Session Information
20 SES 07 JS, From Multilingual Education to Multicultural classrooms: Approaches and practices Part 2
Joint Paper/Ignite Talk Session NW 20 and NW 31 continued from 20 SES 06 JS
Contribution
Education has long been framed in terms of preparing youth for the future. We prepare kindergarteners for first grade, elementary school students for middle school, high schoolers for college, college for the work force. At each stage, educators make assumptions about what the future will entail, and what will be needed to be successful in it. These particular visions of the future are then brought into the present, shaping what we value, cultivate…as well as what we ignore.
In the normative, standardized approach to preparing for a presumed, certain future, the cultural and linguistic competencies of students from non-dominant cultural groups is often rendered invisible or erased, or treated as a problem to be overcome, as students are assimilated to a standard English speaking, monoglossic and monocultural norm. Our project takes a different approach. We see the cultural, linguistic and epistemological diversity of new immigrant and “super-diverse” (Vertovec, 2007) communities as offering exciting possibilities for reimagining teaching and learning, and for addressing critical issues of the future. We ask: What kind of future might we forge if we recognized the rich lived experiences of students living in multilingual, multicultural communities - and supported, sustained and expanded them in schools? How might we build on the plurilingual, transcultural and epistemological versatility that abounds in contexts of superdiversity in order to prepare students for possible, deeply transformative futures – ones that we might imagine together? We underscore the imperative of this work in order to respond to the cultural, ecological, and social crises facing the planet, and to forge futures that might otherwise not come to be. Our work responds to the global educational policy and practice initiatives promoted by UNESCO (2017), which include the promotion of cultural diversity and intercultural dialogue as well as a broad international
Method
To address these questions we examine the design and implementation of innovative pedagogies in two learning environments: classrooms serving multilingual immigrant youth in Sydney, Australia, and an informal learning context that brings together undergraduate students and K-5 participants from diverse cultural and linguistic backgrounds in California (Orellana, 2015).

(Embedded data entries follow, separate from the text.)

(** * hubsign/ratelimit: the in-memory cache and the admission algorithms

    A shallow embedding of [src/cache.ts] (class [Cache]) and of
    [src/single.ts] (the static algorithm factories of [RegionRatelimit]),
    followed by the properties of the specification that were checked
    against them.

    Conventions of the embedding.
    - A JavaScript number that holds an integer is a [Z]; the clock
      [Date.now()] returns a non-negative integer and a window duration is a
      positive integer of milliseconds, so [Math.floor (a / b)] is [a / b]
      on [Z] and [a % b] is [a `mod` b].  The only fractional computation
      (the weighting of the sliding window) is carried out exactly on [Q];
      the only place where the code can produce [NaN] (a division by the
      window index 0) is modelled explicitly.
    - The [Map] behind the cache is a [gmap string Entry]; no operation of
      the code depends on the iteration order of the map.
    - Code that reads the clock and mutates the map lives in the monad [M]:
      a reader for the clock, a state for the map and an exception for the
      errors the code can throw.  The map reached when an error is thrown is
      kept, as in JavaScript.  One call of an algorithm is synchronous and
      reads the clock a few times in a row; all these reads return the same
      instant.
    - The [pending] field of a response is always [Promise.resolve ()] and
      carries no information; it is left out. *)

From Stdlib Require Import ZArith QArith Qround Qminmax Lia.
From stdpp Require Import gmap strings pretty list.

Open Scope Z_scope.

(** ** Data model *)

(** [{ value: number; expireAt?: number }] *)
Record Entry := mkEntry { value : Z; expireAt : option Z }.

#[global] Instance Entry_eq_dec : EqDecision Entry.
Proof. solve_decision. Defined.

(** The errors the code can raise: the [TypeError] of a property read on
    [undefined], and an [Error] thrown explicitly with a message. *)
Inductive error :=
| TypeError
| Error (msg : string).

(** A number that may be [NaN]. *)
Inductive number :=
| Num (z : Z)
| NaN.

(** [RatelimitResponse], without [pending]. *)
Record Verdict := mkVerdict {
  success : bool;
  limit : Z;
  remaining : number;
  reset : Z
}.

(** ** The monad of cache code *)

Definition M (A : Type) : Type :=
  Z → gmap string Entry → (error + A) * gmap string Entry.

#[global] Instance M_ret : MRet M := λ A a _ m, (inr a, m).

#[global] Instance M_bind : MBind M := λ A B f c now m,
  match c now m with
  | (inr a, m') => f a now m'
  | (inl e, m') => (inl e, m')
  end.

Definition throw {A} (e : error) : M A := λ _ m, (inl e, m).

(** [Date.now()] *)
Definition Date_now : M Z := λ now m, (inr now, m).

(** [this.cache.has(key)], [this.cache.get(key)], [this.cache.set(key, e)],
    [this.cache.delete(key)] and [this.cache.entries()] of the JavaScript
    [Map]. *)
Definition Map_has (key : string) : M bool :=
  λ _ m, (inr (bool_decide (is_Some (m !! key))), m).

Definition Map_get (key : string) : M (option Entry) :=
  λ _ m, (inr (m !! key), m).

Definition Map_set (key : string) (e : Entry) : M unit :=
  λ _ m, (inr tt, <[key := e]> m).

Definition Map_delete (key : string) : M unit :=
  λ _ m, (inr tt, delete key m).

Definition Map_entries : M (gmap string Entry) :=
  λ _ m, (inr m, m).

(** [o!.value]: the non-null assertion is erased by the compiler, so the
    property read on [undefined] throws a [TypeError]. *)
Definition bang_value (o : option Entry) : M Z :=
  match o with
  | Some e => mret (value e)
  | None => throw TypeError
  end.

(** Truthiness of an optional number: [undefined] and [0] are falsy. *)
Definition truthy (o : option Z) : bool :=
  match o with
  | Some z => negb (z =? 0)
  | None => false
  end.

(** ** [class Cache] of [src/cache.ts] *)

Module Cache.

Definition isBlocked (identifier : string) : M (bool * Z) :=
  has ← Map_has identifier;
  if negb has then mret (false, 0)
  else
    o ← Map_get identifier;
    reset ← bang_value o;
    now ← Date_now;
    if reset <? now then
      _ ← Map_delete identifier;
      mret (false, 0)
    else mret (true, reset).

Definition blockUntil (identifier : string) (reset : Z) : M unit :=
  Map_set identifier {| value := reset; expireAt := None |}.

(** [this.cache.get(key)?.expireAt ?? 0] *)
Definition expireAt_or_0 (o : option Entry) : Z :=
  match o with
  | Some {| expireAt := Some e |} => e
  | _ => 0
  end.

Definition set (key : string) (value : Z) : M unit :=
  o ← Map_get key;
  Map_set key {| value := value; expireAt := Some (expireAt_or_0 o) |}.

(** [this.cache.get(key)?.value || null]: a stored 0 is falsy. *)
Definition get (key : string) : M (option Z) :=
  o ← Map_get key;
  mret (match o with
        | Some e => if value e =? 0 then None else Some (value e)
        | None => None
        end).

(** The body of the loop of [cleanup], for one entry of the map. *)
Definition cleanup_step (now : Z) (key : string) (e : Entry)
    (m : gmap string Entry) : gmap string Entry :=
  if truthy (expireAt e) then
    if bool_decide (default 0 (expireAt e) ≤ now) then delete key m else m
  else m.

Definition cleanup : M unit :=
  now ← Date_now;
  entries ← Map_entries;
  ((λ _ m, (inr tt, map_fold (cleanup_step now) m entries)) : M unit).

Through participant observations and participatory design research (D'warte, 2016) we identify how youth engage with curriculum that deliberately builds on their lives and experiences as well as invites their creative re-imagining of social worlds. We examine artifacts (drawings, maps, and writing) produced by youth in the two contexts to consider how they understand and represent their linguistic and cultural repertoires, and what they learn from each other. Informal conversations and written documents produced by the teachers and undergraduates were examined to consider what adults learn from working with diverse youth, how they are reconsidering their own educational experiences, and how they are re-imagining teaching and learning for multilingual and transcultural social futures. Our approach is undergirded by many years of working with and listening to youth in homes, communities, after-school programs and classrooms: valuing their perspectives and creating room for their visions in pedagogical processes.
Expected Outcomes
Findings reveal engaging, authentic curriculum centered on the cultural and linguistic repertoires of diverse students and communities, and that leveraged those cultural and linguistic resources to imagine new social worlds. Positioning diverse young people as active agents in their own learning placed local diversity and global connectedness together in support of expansive learning for youth, teachers, and undergraduates. We identify approaches to designing and implementing program activities that disrupted monolingual, monocultural assumptions about teaching and learning and that served both to sustain (Paris and Alim, 2017) and expand (García-Sánchez and Orellana, forthcoming) young peoples’ multicultural, multilingual knowledge. Listening to youth allowed us to identify principles for sustaining and expanding the cultural and linguistic versatility of youth living in multilingual and multicultural contexts.
References
D’warte, J. (2018). Recognizing and leveraging the bilingual meaning making potential of young people aged 6-8 years old in one Australian classroom. Journal of Early Childhood Literacy 1-31 DOI: 10.1177/1468798418769361 D’warte, J. (2014). Exploring linguistic repertoires: Multiple language use and multimodal activity in five classrooms. Australian Journal of Language and Literacy, 37(1), 21-30. Edelson, D.C. (2002). Design research: What we learn when we engage in design. The Journal of the Learning Sciences 11(1), 105-121. Hayes, D., Hattam, R., Comber, B., Kerkham, L., Lupton, R. & Thomson, P. (2017) Literacy, Leading and Learning: Beyond Pedagogies of Poverty, New York & London: Routledge. Kemmis, S., Wilkinson, J., Edwards-Groves, C., Hardy, I., Grootenboer, P., & Bristol, L. (2014). Changing practices, changing education. Singapore: Springer. Mayer, S. J. (2012). Classroom discourse and democracy: Making meanings together (Critical pedagogical perspectives). New York: Peter Lang. Orellana, M. F. (2016). Immigrant Children in Transcultural Spaces: Language, Learning, and Love. New York, NY: Routledge. Orellana, M. (2009). Translating childhoods: Immigrant youth, language, and culture. New York: Rutgers University Press. Paris, D., & Alim, S. (2017). Culturally Sustaining Pedagogies. Teaching and Learning for Justice in a Changing World. New York: Teachers College Press. United Nations Educational, Scientific, and Cultural Organization (2017). International mother language day: Towards sustainable futures through multilingual education. Retrieved from http://www.unesco.org/new/en/international-mother-language-day/UNESCO, 2018. Vertovec, S. (2007). Super-diversity and its implications. Ethnic and Racial Studies, 30(6), 1024-1054.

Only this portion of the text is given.